State how many lines of the data contain the word "rewrite", and write nothing besides the number.

····················

(** A type that a method may have, with the type of the object. *)
Definition method_valid (method : string) (arity : nat) (pt : J.typ * J.typ) : Prop :=
  ∃ ts r, pt.2 = J.Function ts r ∧ length ts = arity ∧ tok 0 pt.1 = true ∧ tok 0 pt.2 = true ∧
    @get_type_by_prefix never method arity pt.1 = Ok pt.2.
Lemma method_valid_ground method arity t :
  t = J.DynObject ∨ t = J.Any → method_valid method arity (t, J.Function (replicate arity J.Any) J.Any).
Proof.
  intros Ht. exists (replicate arity J.Any), J.Any. split_and!; [done|apply length_replicate|by destruct Ht; subst| |by destruct Ht; subst].
  cbn. rewrite andb_true_r. apply forallb_forall. by intros x [-> _]%list_elem_of_In%elem_of_replicate.
Qed.
Lemma methods_table_valid method arity l :
  assoc (method, arity) METHODS_TABLE = Some l →
  ∃ known, mapM (M := comp never) (λ t, '(args, _) ← J.unwrap_fun t; a ← expect "index out of bounds" (head args); Ok (a, t)) l = Ok known ∧
    Forall (method_valid method arity) known.
Proof.
  unfold METHODS_TABLE. simpl. repeat case_decide; intros; simplify_eq; (eexists; split; [reflexivity|]);
    repeat constructor; eexists _, _; by split_and!.
Qed.
Lemma possible_method_typs_ok method arity orig obj_typ w s :
  tyok s orig → tyok s obj_typ →
  wp (possible_method_typs method arity orig obj_typ w) s (λ s' r, step s s' ∧ Forall (method_valid method arity) r.1).
Proof.
  intros Ho Ht. unfold possible_method_typs. destruct (assoc _ _) as [l|] eqn:Hl.
  - apply methods_table_valid in Hl as (known & Hk & Hv). apply wp_bind. eapply wp_lift; [exact Hk|]. cbv beta.
    eapply means_bind; [mean|]. intros s1 φ H1 _. apply wp_ret. split; [done|]. cbn [fst]. apply Forall_app. split; [done|].
    repeat constructor; apply method_valid_ground; auto.
  - eapply means_bind; [mean|]. intros s1 φ H1 _. apply wp_ret. split; [done|]. repeat constructor. apply method_valid_ground; auto.
Qed.
Lemma method_has_typ_ok method obj_typ typ ann_ret arg_typs ann_args ws pt s :
  method_valid method (length ann_args) pt → tyok s obj_typ → tyok s typ → tyok s ann_ret →
  Forall (tyok s) arg_typs → Forall (tyok s) ann_args → length arg_typs = length ann_args → length ws = length ann_args →
  means (method_has_typ obj_typ typ ann_ret arg_typs ann_args ws pt) s
    (solved obj_typ = solved typ ∧
     @get_type_by_prefix never method (length ann_args) (solved typ) = Ok (J.Function (map solved ann_args) (solved ann_ret))).
Proof.
  intros (ts & r & Hpt & Hl & Hc1 & Hc2 & Hg) Ho Ht Hr Ha Haa Hl1 Hl2. unfold method_has_typ. rewrite Hpt.
  destruct pt as [recv ty]. simpl in *. subst ty. pose proof Hc2 as Hc. apply andb_true_iff in Hc as [Hca Hcr].
  apply wp_bind. eapply wp_lift; [done|]. cbv beta iota. eapply means_bind; [mean|]. intros s1 φ1 H1 Hφ1. forward.
  eapply means_bind; [apply (means_and_list _ (λ z : J.typ * J.typ * J.typ * ZBool, solved z.1.1.1 = solved z.1.2))|].
  { intros [[[e g] a] w] s' Hin Hs'. simpl.
    pose proof (elem_of_zip_l _ _ _ _ Hin) as Hin3. pose proof (elem_of_zip_l _ _ _ _ Hin3) as Hin2.
    assert (tyok s1 e) by (by apply (proj1 (Forall_forall _ _) (closed_list_ok s1 _ Hca)), (elem_of_zip_l _ _ _ _ Hin2)).
    assert (tyok s1 g) by (by eapply Forall_forall; [|eapply elem_of_zip_r, Hin2]).
    assert (tyok s1 a) by (by eapply Forall_forall; [|eapply elem_of_zip_r, Hin3]). forward.
    eapply means_weaken; [|mean]. intros [? _]. done. }
  intros s2 φ2 H2 Hφ2. forward. eapply means_bind; [mean|]. intros s3 φ3 H3 Hφ3. apply wp_ret. split; [chain|].
  intros HF. below. rewrite holds_BAnd, !Forall_cons. intros (Hh1 & Hh2 & Hh3 & _).
  destruct (Hφ1 ltac:(done) Hh1) as [E1 E2]. specialize (Hφ2 ltac:(done) Hh2). specialize (Hφ3 HF Hh3).
  split; [congruence|]. rewrite <- E2, (closed_solved recv), Hg by done. rewrite <- Hφ3, (closed_solved r) by done.
  repeat f_equal. rewrite <- (closed_map_solved ts) by done. clear -Hφ2 Hl Hl1 Hl2.
  revert arg_typs ann_args ws Hl Hl1 Hl2 Hφ2.
  induction ts as [|t ts IH]; intros [|g arg_typs] [|a ann_args] [|w ws] ? ? ? Hz; simplify_eq/=; try done.
  apply Forall_cons in Hz as [? ?]. f_equal; [done|]. eapply IH; [| | |done]; done.
Qed.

····················

Result of this exercise:
5